§ **INFORMATION SHOWN**:

········

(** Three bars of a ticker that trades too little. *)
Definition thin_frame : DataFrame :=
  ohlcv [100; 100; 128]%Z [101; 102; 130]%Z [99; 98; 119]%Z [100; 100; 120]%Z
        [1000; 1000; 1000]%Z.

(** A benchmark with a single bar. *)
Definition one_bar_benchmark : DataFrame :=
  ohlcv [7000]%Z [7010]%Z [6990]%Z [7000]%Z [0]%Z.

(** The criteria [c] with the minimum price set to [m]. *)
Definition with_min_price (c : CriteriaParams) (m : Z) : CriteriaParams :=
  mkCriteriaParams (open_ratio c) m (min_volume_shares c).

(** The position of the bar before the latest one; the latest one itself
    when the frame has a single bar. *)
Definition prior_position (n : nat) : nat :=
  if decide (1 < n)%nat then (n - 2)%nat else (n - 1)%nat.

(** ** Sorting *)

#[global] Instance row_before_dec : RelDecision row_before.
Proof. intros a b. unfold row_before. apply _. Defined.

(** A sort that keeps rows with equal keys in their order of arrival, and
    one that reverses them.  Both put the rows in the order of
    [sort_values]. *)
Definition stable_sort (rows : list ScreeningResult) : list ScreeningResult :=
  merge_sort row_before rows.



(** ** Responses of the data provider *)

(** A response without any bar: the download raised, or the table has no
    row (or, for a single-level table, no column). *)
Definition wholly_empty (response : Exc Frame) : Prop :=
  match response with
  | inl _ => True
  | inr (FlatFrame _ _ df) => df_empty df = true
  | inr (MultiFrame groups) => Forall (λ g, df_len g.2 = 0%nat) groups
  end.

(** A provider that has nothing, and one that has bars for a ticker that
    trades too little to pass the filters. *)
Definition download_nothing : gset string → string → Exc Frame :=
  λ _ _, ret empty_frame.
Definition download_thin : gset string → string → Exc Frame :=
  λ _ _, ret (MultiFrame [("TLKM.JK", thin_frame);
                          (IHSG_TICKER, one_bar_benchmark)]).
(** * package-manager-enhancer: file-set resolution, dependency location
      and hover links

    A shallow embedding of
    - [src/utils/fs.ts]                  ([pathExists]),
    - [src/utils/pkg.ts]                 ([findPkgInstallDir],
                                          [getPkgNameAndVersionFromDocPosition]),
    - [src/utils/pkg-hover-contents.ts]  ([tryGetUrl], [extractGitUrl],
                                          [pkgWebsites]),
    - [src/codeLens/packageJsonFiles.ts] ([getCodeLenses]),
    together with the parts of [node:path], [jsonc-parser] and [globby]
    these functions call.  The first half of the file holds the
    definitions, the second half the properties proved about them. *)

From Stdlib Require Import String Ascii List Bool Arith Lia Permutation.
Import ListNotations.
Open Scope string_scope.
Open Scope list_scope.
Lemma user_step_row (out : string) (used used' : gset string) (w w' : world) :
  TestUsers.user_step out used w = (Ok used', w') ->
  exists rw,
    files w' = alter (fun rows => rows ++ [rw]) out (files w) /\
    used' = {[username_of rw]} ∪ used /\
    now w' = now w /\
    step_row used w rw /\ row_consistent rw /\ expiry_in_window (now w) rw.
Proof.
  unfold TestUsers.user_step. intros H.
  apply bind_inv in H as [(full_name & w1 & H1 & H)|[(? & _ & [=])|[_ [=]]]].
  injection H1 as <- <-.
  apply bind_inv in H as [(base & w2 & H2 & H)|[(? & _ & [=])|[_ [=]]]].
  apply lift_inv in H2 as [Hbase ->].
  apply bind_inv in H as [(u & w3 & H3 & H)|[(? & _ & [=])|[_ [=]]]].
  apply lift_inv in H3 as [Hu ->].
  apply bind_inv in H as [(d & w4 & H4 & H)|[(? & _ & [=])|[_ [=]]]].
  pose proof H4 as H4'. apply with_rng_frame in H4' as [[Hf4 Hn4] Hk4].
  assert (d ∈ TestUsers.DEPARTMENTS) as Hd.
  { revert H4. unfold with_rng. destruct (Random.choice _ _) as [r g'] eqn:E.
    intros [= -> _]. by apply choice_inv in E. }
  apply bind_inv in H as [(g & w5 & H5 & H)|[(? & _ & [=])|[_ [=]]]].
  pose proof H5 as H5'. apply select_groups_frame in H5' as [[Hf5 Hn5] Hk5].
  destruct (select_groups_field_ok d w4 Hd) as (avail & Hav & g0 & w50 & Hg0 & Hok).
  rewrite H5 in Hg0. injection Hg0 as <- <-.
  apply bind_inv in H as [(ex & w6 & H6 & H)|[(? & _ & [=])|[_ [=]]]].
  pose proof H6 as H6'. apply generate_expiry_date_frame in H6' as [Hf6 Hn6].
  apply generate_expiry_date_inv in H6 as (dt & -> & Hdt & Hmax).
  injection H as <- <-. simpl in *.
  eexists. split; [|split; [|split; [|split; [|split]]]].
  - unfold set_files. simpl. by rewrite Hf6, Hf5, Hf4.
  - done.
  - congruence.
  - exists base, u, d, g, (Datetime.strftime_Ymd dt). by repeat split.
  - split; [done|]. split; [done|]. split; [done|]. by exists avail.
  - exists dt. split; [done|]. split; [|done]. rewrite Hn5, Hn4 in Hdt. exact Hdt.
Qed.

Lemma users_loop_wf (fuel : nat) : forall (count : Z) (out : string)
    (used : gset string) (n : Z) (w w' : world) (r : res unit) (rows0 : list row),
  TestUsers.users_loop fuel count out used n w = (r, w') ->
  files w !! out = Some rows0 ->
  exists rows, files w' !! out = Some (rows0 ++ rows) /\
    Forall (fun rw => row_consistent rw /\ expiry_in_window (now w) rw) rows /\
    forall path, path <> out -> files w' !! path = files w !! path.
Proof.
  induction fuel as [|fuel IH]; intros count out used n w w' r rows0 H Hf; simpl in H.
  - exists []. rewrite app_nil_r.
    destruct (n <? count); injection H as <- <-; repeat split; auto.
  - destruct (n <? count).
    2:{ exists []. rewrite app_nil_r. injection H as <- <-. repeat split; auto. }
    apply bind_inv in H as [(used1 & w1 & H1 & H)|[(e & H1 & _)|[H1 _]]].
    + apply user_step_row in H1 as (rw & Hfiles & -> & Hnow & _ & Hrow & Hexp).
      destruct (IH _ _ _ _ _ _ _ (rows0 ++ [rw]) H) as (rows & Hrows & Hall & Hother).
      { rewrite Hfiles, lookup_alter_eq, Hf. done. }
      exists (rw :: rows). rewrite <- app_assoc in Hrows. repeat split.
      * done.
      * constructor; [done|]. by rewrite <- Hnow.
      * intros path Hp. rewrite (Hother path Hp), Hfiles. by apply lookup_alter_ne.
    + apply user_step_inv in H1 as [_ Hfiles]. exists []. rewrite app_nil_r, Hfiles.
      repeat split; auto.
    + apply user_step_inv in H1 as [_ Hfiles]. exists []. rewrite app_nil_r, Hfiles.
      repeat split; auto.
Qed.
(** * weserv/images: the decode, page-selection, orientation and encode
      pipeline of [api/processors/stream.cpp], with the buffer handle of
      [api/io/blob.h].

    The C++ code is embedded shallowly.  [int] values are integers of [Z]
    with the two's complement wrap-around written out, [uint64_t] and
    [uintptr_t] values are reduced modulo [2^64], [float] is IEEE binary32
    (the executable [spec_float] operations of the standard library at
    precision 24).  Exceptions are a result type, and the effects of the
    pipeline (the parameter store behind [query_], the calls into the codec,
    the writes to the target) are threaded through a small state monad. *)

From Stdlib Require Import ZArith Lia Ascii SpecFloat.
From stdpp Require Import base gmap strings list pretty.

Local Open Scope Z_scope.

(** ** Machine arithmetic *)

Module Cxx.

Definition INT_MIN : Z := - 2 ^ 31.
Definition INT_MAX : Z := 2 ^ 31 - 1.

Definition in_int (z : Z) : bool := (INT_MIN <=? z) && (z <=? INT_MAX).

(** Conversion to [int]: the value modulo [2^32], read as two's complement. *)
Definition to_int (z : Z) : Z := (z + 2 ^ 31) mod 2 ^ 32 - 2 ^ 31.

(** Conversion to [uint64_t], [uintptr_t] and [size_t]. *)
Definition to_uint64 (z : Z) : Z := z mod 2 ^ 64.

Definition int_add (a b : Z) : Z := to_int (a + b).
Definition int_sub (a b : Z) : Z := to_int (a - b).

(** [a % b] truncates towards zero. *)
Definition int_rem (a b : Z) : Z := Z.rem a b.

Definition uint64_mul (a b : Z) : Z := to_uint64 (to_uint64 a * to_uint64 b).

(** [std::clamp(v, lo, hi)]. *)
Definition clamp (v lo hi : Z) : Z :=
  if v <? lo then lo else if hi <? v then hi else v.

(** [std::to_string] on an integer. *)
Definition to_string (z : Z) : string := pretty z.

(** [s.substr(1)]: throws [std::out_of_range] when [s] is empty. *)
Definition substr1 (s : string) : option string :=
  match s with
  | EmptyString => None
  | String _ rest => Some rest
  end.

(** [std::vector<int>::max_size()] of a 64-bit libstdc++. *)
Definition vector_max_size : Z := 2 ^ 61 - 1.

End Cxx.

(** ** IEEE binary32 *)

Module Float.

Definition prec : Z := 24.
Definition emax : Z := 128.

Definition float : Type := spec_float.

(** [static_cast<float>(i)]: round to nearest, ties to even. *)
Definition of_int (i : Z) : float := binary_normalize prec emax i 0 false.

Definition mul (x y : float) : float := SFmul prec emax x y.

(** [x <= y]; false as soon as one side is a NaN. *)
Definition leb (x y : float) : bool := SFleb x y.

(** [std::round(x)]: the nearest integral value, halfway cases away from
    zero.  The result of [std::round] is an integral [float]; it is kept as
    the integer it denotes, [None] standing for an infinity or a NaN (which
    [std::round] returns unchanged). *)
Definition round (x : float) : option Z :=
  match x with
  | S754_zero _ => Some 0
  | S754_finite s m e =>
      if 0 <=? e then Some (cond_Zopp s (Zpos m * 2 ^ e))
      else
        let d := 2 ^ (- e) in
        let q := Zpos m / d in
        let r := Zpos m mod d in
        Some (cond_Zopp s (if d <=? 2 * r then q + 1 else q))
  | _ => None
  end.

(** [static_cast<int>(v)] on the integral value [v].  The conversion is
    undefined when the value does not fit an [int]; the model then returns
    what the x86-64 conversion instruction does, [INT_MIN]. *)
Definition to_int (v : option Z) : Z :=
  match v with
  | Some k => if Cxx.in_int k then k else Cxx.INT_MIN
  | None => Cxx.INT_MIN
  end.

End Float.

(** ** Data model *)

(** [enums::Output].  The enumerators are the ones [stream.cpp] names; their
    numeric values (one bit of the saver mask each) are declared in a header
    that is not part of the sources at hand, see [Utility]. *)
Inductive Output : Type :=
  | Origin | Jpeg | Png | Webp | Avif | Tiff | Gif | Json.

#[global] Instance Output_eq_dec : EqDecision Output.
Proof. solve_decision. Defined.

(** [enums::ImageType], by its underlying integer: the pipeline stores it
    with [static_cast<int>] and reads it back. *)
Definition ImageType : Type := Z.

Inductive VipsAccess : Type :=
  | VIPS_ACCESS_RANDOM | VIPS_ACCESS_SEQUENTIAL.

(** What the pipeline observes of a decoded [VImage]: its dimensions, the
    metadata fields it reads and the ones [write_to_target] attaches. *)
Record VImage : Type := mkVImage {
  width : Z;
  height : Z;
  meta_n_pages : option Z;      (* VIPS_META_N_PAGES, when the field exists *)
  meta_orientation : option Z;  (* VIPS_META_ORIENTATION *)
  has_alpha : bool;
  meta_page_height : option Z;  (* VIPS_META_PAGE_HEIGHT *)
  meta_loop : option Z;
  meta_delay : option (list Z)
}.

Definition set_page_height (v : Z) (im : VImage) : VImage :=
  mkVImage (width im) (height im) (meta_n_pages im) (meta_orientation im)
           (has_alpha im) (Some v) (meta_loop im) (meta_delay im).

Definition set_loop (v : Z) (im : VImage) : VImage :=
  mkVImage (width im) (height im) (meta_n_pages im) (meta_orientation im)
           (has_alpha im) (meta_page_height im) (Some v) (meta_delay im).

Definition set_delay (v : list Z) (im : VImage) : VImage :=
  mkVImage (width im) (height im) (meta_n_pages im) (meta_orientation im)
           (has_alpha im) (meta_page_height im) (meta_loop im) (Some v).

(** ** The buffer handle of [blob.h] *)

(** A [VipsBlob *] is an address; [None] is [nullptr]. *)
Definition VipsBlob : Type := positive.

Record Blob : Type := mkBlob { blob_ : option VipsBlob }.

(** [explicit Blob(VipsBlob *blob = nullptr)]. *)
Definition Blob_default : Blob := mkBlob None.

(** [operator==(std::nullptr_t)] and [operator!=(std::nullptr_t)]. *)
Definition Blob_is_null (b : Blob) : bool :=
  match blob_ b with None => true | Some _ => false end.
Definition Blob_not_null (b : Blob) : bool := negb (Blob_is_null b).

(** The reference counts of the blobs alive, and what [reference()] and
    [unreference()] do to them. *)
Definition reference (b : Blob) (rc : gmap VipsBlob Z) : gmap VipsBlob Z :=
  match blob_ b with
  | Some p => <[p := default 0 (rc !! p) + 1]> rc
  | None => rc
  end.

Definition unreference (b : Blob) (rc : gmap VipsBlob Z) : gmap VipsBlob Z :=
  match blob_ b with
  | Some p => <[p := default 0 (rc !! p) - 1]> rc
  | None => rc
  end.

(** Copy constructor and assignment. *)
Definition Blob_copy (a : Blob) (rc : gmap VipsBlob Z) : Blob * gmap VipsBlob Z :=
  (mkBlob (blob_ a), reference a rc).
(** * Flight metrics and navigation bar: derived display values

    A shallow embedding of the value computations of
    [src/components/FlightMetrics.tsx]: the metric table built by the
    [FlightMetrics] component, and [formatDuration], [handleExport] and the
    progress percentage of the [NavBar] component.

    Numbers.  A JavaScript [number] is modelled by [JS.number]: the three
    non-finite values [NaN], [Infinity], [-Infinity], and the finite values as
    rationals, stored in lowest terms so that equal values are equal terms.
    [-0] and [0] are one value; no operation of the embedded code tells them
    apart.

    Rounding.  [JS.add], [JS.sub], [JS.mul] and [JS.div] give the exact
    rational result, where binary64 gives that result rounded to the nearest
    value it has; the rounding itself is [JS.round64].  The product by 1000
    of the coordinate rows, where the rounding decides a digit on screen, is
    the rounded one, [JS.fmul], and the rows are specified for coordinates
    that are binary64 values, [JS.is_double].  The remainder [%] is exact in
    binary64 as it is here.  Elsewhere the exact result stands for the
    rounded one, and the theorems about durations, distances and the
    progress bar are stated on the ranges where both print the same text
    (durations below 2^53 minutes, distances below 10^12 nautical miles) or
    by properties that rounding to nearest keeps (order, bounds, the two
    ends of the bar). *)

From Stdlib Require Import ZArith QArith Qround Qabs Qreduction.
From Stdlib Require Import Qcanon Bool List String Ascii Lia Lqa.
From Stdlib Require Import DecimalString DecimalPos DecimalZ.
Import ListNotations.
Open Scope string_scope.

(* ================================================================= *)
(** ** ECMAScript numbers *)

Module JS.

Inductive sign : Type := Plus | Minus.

········

§ **WHAT IS BEING ASKED**:
Above are records; repeat only the lines starting at the line with "(** * Flight" and ending at the line with "that are binary64", exactly as they appear, both included.

§ **SOLUTION FOR THIS EXERCISE**:
(** * Flight metrics and navigation bar: derived display values

    A shallow embedding of the value computations of
    [src/components/FlightMetrics.tsx]: the metric table built by the
    [FlightMetrics] component, and [formatDuration], [handleExport] and the
    progress percentage of the [NavBar] component.

    Numbers.  A JavaScript [number] is modelled by [JS.number]: the three
    non-finite values [NaN], [Infinity], [-Infinity], and the finite values as
    rationals, stored in lowest terms so that equal values are equal terms.
    [-0] and [0] are one value; no operation of the embedded code tells them
    apart.

    Rounding.  [JS.add], [JS.sub], [JS.mul] and [JS.div] give the exact
    rational result, where binary64 gives that result rounded to the nearest
    value it has; the rounding itself is [JS.round64].  The product by 1000
    of the coordinate rows, where the rounding decides a digit on screen, is
    the rounded one, [JS.fmul], and the rows are specified for coordinates
    that are binary64 values, [JS.is_double].  The remainder [%] is exact in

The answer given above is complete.